[Start of section]
Lemma event_members_lookup id st at_ le lc lk ls cf rc pr k :
  ValidString id = true → ValidString st = true →
  lookup_member (scrubbed_member <$> event_members id st at_ le lc lk ls cf rc pr) k =
  match lookup_member (scrubbed_member <$> pr) k with Some v => Some v | None =>
  if decide ("received_at" = k) then Some (scrubbed rc) else
  match lookup_member (scrubbed_member <$> cf) k with Some v => Some v | None =>
  match lookup_member (scrubbed_member <$> ls) k with Some v => Some v | None =>
  match lookup_member (scrubbed_member <$> lk) k with Some v => Some v | None =>
  match lookup_member (scrubbed_member <$> lc) k with Some v => Some v | None =>
  match lookup_member (scrubbed_member <$> le) k with Some v => Some v | None =>
  if decide ("attempts" = k) then Some (scrubbed at_) else
  if decide ("status" = k) then Some (JString st) else
  if decide ("id" = k) then Some (JString id) else None
  end end end end end end.
Proof.
  intros Hid Hst. unfold event_members. rewrite !fmap_app. cbn [fmap list_fmap].
  unfold scrubbed_member at 1 2 3 9. cbn [fst snd scrubbed]. rewrite !scrub_valid by done.
  cbn [app]. repeat (rewrite lookup_member_app || rewrite lookup_member_cons).
  destruct (lookup_member (scrubbed_member <$> pr) k); [done|]. cbn [lookup_member].
  destruct (decide ("received_at" = k)); [done|].
  destruct (lookup_member (scrubbed_member <$> cf) k); [done|].
  destruct (lookup_member (scrubbed_member <$> ls) k); [done|].
  destruct (lookup_member (scrubbed_member <$> lk) k); [done|].
  destruct (lookup_member (scrubbed_member <$> lc) k); [done|].
  destruct (lookup_member (scrubbed_member <$> le) k); [done|].
  destruct (decide ("attempts" = k)); [done|]. by destruct (decide ("status" = k)).
Qed.

(** The value under a literal key, by [event_members_lookup] and what is absent. *)
Ltac event_key :=
  match goal with H : ∀ k, lookup_member _ k = _ |- _ => rewrite H end;
  repeat match goal with
         | H : ∀ k', _ ≠ k' → lookup_member ?l k' = None |- context [lookup_member ?l ?k] =>
           rewrite (H k) by discriminate
         end;
  decide_keys; rewrite ?option_eta; reflexivity.

Lemma client_event_wire ev v :
  event_fits ev → json_event ev = Some v → client_event (Encode v) = Some ev.
Proof.
  intros [Hid Hst Hat Her Hcl Hke Hca Hco] Hv. unfold json_event in Hv.
  destruct (j_omitempty "confidence" _ _) as [cf|] eqn:Ef; [|done].
  destruct (j_time (EventView.ReceivedAt ev)) as [rc|] eqn:Er; [|done].
  destruct (j_omitempty "processed_at" _ _) as [pr|] eqn:Ep; [|done].
  cbn [mbind option_bind] in Hv.
  apply (omitempty_spec _ _ client_float) in Ef as (Fn & Fd & Fg & Fo); [|intros f w Hx Hf|done].
  2:{ rewrite Hx in Hco. cbn [from_option] in Hco. pose proof (float_read_back f Hco) as Hread.
      destruct (FormatFloat f) as [l|] eqn:Hl; [|done]. injection Hf as <-.
      split_ands; [by eapply FormatFloat_number|done|done|done]. }
  apply (omitempty_spec _ _ client_time) in Ep as (Pn & Pd & Pg & Po);
    [|intros; by apply time_field|done].
  destruct (time_field _ _ Er) as (Rn & Rd & Rg & _).
  destruct (int_field _ Hat) as (An & Ad & Ag & _).
  destruct (text_pieces "error" _ Her) as (En & Ed & Eg & Eo); [done|].
  destruct (text_pieces "classification" _ Hcl) as (Cn & Cd & Cg & Co); [done|].
  destruct (text_pieces "entity_key" _ Hke) as (Kn & Kd & Kg & Ko); [done|].
  destruct (text_pieces "canonical_state" _ Hca) as (Sn & Sd & Sg & So); [done|].
  set (le := default [] (j_omitempty "error" _ _)) in *.
  set (lc := default [] (j_omitempty "classification" _ _)) in *.
  set (lk := default [] (j_omitempty "entity_key" _ _)) in *.
  set (ls := default [] (j_omitempty "canonical_state" _ _)) in *.
  apply (f_equal (from_option id JNull)) in Hv. cbn [from_option id] in Hv. rewrite <-Hv.
  fold (event_members (EventView.ID ev) (EventView.Status ev) (j_int (EventView.Attempts ev))
          le lc lk ls cf rc pr).
  unfold client_event. rewrite client_object_Encode.
  2:{ unfold event_members. rewrite !forallb_app. cbn [forallb snd].
      by rewrite An, En, Cn, Kn, Sn, Fn, Rn, Pn. }
  2:{ unfold event_members. rewrite !Forall_app. split_ands; try done; by repeat constructor. }
  cbn [mbind option_bind]. clearbody le lc lk ls.
  pose proof (λ k, event_members_lookup (EventView.ID ev) (EventView.Status ev)
    (j_int (EventView.Attempts ev)) le lc lk ls cf rc pr k Hid Hst) as Hms.
  set (ms := scrubbed_member <$> event_members _ _ _ _ _ _ _ _ _ _) in *. clearbody ms.
  assert (lookup_member ms "id" = Some (JString (EventView.ID ev))) as -> by event_key.
  assert (lookup_member ms "status" = Some (JString (EventView.Status ev))) as -> by event_key.
  assert (lookup_member ms "attempts" = Some (scrubbed (j_int (EventView.Attempts ev)))) as ->
    by event_key.
  assert (lookup_member ms "received_at" = Some (scrubbed rc)) as -> by event_key.
  assert (∀ k l, lookup_member ms k = lookup_member (scrubbed_member <$> l) k →
    lookup_member ms k = lookup_member (scrubbed_member <$> l) k) as Hopt by done.
  rewrite (Hopt "error" le), (Hopt "classification" lc), (Hopt "entity_key" lk),
    (Hopt "canonical_state" ls), (Hopt "confidence" cf), (Hopt "processed_at" pr) by event_key.
  rewrite Eg, Cg, Kg, Sg, Fg, Pg. cbn [mbind option_bind client_string]. rewrite Ag, Rg.
  by destruct ev.
Qed.
(** ** What has a JSON text *)

Definition finite (f : float64) : Prop :=
  match f with S754_nan | S754_infinity _ => False | _ => True end.
(* ===== verification/Deployment.v ===== *)
(** * Any number of processes on one database

    System.v has the workers and the handlers but no processes; Supervise.v has one
    process but not what its workers do. Here they are put together: any number of
    processes, each in its role, are started, run, stopped by a signal or killed, and
    share nothing but the database. A worker acts only while it is in the loop of a
    living process and leaves the loop only between two jobs; a request is handled
    only while its server serves; a process that dies takes with it every worker it
    has. The projections are what the two files are about, so their theorems hold of
    a deployment. *)

From S2P Require Import Prelude GoErrors Utf8 GoStrings Model Llm Normalize Database Instances.
From S2P Require Import StoreRaw StoreFacts Queue Worker Processor System Refinement Invariants.
From S2P Require Import Trace Ingest Service Drain App Supervise.
Local Open Scope Z_scope.

(** ** States *)

(** A process: its role, its WORKER_CONCURRENCY, and where its goroutines are. *)
Record Node : Type := mkNode { n_role : role; n_workers : Z; n_proc : Proc }.

Record Deployment : Type := mkDeployment { d_sys : Sys; d_nodes : gmap nat Node }.

(** The slot of System.v that worker [i] of process [p] has. *)
Definition slot (p i : nat) : nat := encode_nat (p, i).

Definition set_sys (s : Sys) (d : Deployment) : Deployment := mkDeployment s (d_nodes d).
Definition set_node (p : nat) (nd : Node) (d : Deployment) : Deployment :=
  mkDeployment (d_sys d) (<[p := nd]> (d_nodes d)).
Definition remove_node (p : nat) (d : Deployment) : Deployment :=
  mkDeployment (d_sys d) (delete p (d_nodes d)).
Definition set_proc (s : Proc) (nd : Node) : Node := mkNode (n_role nd) (n_workers nd) s.

(** Worker [i] of process [p] is between two jobs. *)
Definition idle (p i : nat) (d : Deployment) : Prop := s_tasks (d_sys d) !! slot p i = None.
[End of section]
* Activity
The answer must consist solely of the lines from the first line of the data to the line holding "destruct (lookup_member (scrubbed_member <$> pr)", each given again exactly.

* Task result
Lemma event_members_lookup id st at_ le lc lk ls cf rc pr k :
  ValidString id = true → ValidString st = true →
  lookup_member (scrubbed_member <$> event_members id st at_ le lc lk ls cf rc pr) k =
  match lookup_member (scrubbed_member <$> pr) k with Some v => Some v | None =>
  if decide ("received_at" = k) then Some (scrubbed rc) else
  match lookup_member (scrubbed_member <$> cf) k with Some v => Some v | None =>
  match lookup_member (scrubbed_member <$> ls) k with Some v => Some v | None =>
  match lookup_member (scrubbed_member <$> lk) k with Some v => Some v | None =>
  match lookup_member (scrubbed_member <$> lc) k with Some v => Some v | None =>
  match lookup_member (scrubbed_member <$> le) k with Some v => Some v | None =>
  if decide ("attempts" = k) then Some (scrubbed at_) else
  if decide ("status" = k) then Some (JString st) else
  if decide ("id" = k) then Some (JString id) else None
  end end end end end end.
Proof.
  intros Hid Hst. unfold event_members. rewrite !fmap_app. cbn [fmap list_fmap].
  unfold scrubbed_member at 1 2 3 9. cbn [fst snd scrubbed]. rewrite !scrub_valid by done.
  cbn [app]. repeat (rewrite lookup_member_app || rewrite lookup_member_cons).
  destruct (lookup_member (scrubbed_member <$> pr) k); [done|]. cbn [lookup_member].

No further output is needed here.